Siapa yang tidak tergugah semisal menemukan narasi: Si A jauh dari pribadi Sangar, ia sangat bersahaja, rajin ibadah dan sering membantu masyarakat. Sungguh kematiannya sangat memilukan dan jelas kesyahidannya dengan wajah tersenyum dan mengeluarkan berkeringat. Subhanallah!. Ada serangan opini yang ingin ditusukkan menembus perasaan pembaca. Apalagi ditegaskan dengan akhiran seolah pembenaran relijius, Subhananallah. Saya menjadi ingat pesan Bapak Haedar bahwa pribadi muslim yang rasional dan hanif tidak akan mudah terpedaya dengan jualan murahan seperti itu.
Konten-konten seperti ini akan laku di media sosial. Itulah penyakit media sosial di tengah masyarakat yang selalu terpancing konten emosional, banyak menyebarkan sedikit verifikasi, dan banyak memprovokasi, sedikit mengedukasi. Tidak mengherankan jika media sosial dengan jutaan penghuni lintas generasi merupakan ladang subur bagi penyebaran propaganda, hasutan, kebencian dan provokasi kelompok radikal.
Barangkali kita harus segera menyatakan: jangan sekali-kali kamu mengira teroris yang gugur akan mematikan terorisme.
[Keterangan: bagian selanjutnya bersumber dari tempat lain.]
Lemma drop_min_spec (ctx : list (frame K V)) :
  drop_min (frame_node <$> ctx) = frame_node <$> skip_l ctx.
Proof.
  induction ctx as [|f ctx IH]; [done|]. csimpl. destruct (f_left f) as [|x left] eqn:E.
  - rewrite decide_True; [done|]. unfold frame_node. simpl. by rewrite ?E.
  - rewrite decide_False; [done|]. unfold frame_node. simpl. by rewrite ?E.
Qed.

End Seek.

Section Position.
Context {K V : Type}.
Implicit Types (T : tree K V) (t : BTree K V) (f : frame K V).

(** * Positions *)

(** The number of entries before a leaf. *)
Definition size (A : list (loc * list (K * V))) : nat := length (concat A.*2).

Lemma size_app A B : size (A ++ B) = size A + size B.
Proof. unfold size. by rewrite fmap_app, concat_app, length_app. Qed.
Lemma size_cons l kvs A : size ((l, kvs) :: A) = length kvs + size A.
Proof. unfold size. simpl. apply length_app. Qed.

Lemma size_elem A l kvs : (l, kvs) ∈ A -> length kvs <= size A.
Proof.
  intros Hin. apply list_elem_of_split in Hin as (A1 & A2 & ->). rewrite size_app, size_cons. lia.
Qed.

(** [it] stands at entry [p] of [T], or at its end. *)
Definition at_pos T (it : iterator) (p : nat) : Prop :=
  exists ctx l kvs i m, T = plug ctx (TLeaf l kvs) /\
    it_path it = mkPath (rev (frame_node <$> ctx)) l i m /\
    p = size (lfringe ctx) + i /\
    ((i < length kvs /\ it_eof it = false) \/
     (i = length kvs /\ rfringe ctx = [] /\ it_eof it = true)).

Lemma plug_fringe ctx l (kvs : list (K * V)) :
  fringe (plug ctx (TLeaf l kvs)) = lfringe ctx ++ (l, kvs) :: rfringe ctx.
Proof. by rewrite fringe_plug. Qed.

(** The split of a list around a leaf is determined by its location, and by a
    position inside it. *)
Lemma split_unique {A B} (l1 l2 l1' l2' : list (A * B)) x y y' :
  NoDup (l1 ++ (x, y) :: l2).*1 -> l1 ++ (x, y) :: l2 = l1' ++ (x, y') :: l2' ->
  l1 = l1' /\ y = y' /\ l2 = l2'.
Proof.
  revert l1'. induction l1 as [|a l1 IH]; intros [|a' l1'] Hnd E; simplify_eq/=; auto.
  - apply NoDup_cons in Hnd as [Hx _]. destruct Hx. rewrite fmap_app. apply elem_of_app.
    right. by left.
  - apply NoDup_cons in Hnd as [Hx _]. destruct Hx. rewrite fmap_app. apply elem_of_app.
    right. by left.
  - apply NoDup_cons in Hnd as [_ Hnd]. destruct (IH l1' Hnd) as (-> & -> & ->); auto.
Qed.

Lemma position_unique A l kvs B A' l' kvs' B' i i' :
  A ++ (l, kvs) :: B = A' ++ (l', kvs') :: B' ->
  i < length kvs -> i' < length kvs' -> size A + i = size A' + i' ->
  A = A' /\ l = l' /\ i = i'.
Proof.
  assert (H0 : size [] = 0) by done.
  revert A'. induction A as [|[x ys] A IH]; intros [|[x' ys'] A'] [= E] Hi Hi' Hp; subst.
  - rewrite H0 in Hp. auto.
  - rewrite size_cons, H0 in Hp. lia.
  - rewrite size_cons, H0 in Hp. lia.
  - rewrite !size_cons in Hp. destruct (IH A') as (-> & -> & ->); auto. lia.
Qed.

Lemma fringe_nodup t T : carries t (nodes T) -> NoDup (fringe T).*1.
Proof.
  intros [_ Hnd _]. eapply sublist_NoDup; [exact Hnd|]. unfold fringe, leafs. generalize (nodes T).
  induction l as [|[l [kvs|ks cs]] ns IH]; simpl; [done|by apply sublist_skip|by apply sublist_cons].
Qed.

Lemma at_pos_bound T it p : at_pos T it p -> p <= size (fringe T).
Proof.
  intros (ctx & l & kvs & i & m & -> & _ & -> & Hi). rewrite plug_fringe, size_app, size_cons.
  destruct Hi as [[] | (-> & _)]; lia.
Qed.

Lemma at_pos_eof T it p : at_pos T it p -> it_eof it = bool_decide (p = size (fringe T)).
Proof.
  intros (ctx & l & kvs & i & m & -> & _ & -> & Hi). rewrite plug_fringe, size_app, size_cons.
  destruct Hi as [[Hi ->] | (-> & -> & ->)]; symmetry.
  - apply bool_decide_eq_false_2. lia.
  - apply bool_decide_eq_true_2. unfold size at 3. simpl. lia.
Qed.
Sesungguhnya Terorisme akan terus tumbuh jika paham dan ideologi kekerasan dan ekstrim masih tumbuh di tengah masyarakat. Sikap resistensi masyarakat terhadap berbagai ideologi kekerasan dan tidak mudah terhasut dengan propaganda dan provokasi di media sosial akan menentukan keberhasilan mencegah dan mematikan terorisme.
Rumus penting dalam menangkap konten media sosial: ke depankan akal sehat dan pemikiran yang terbuka. Periksa kebenarannya sebelum menyebarkan. Renungkan kemanfaatan konten sebelum disebarkan. Konten yang benar belum tentu mempunyai nilai manfaat untuk disebarkan. Waspadalah berbagai tipu daya, narasi fiktif-mistik dan propaganda di media sosial.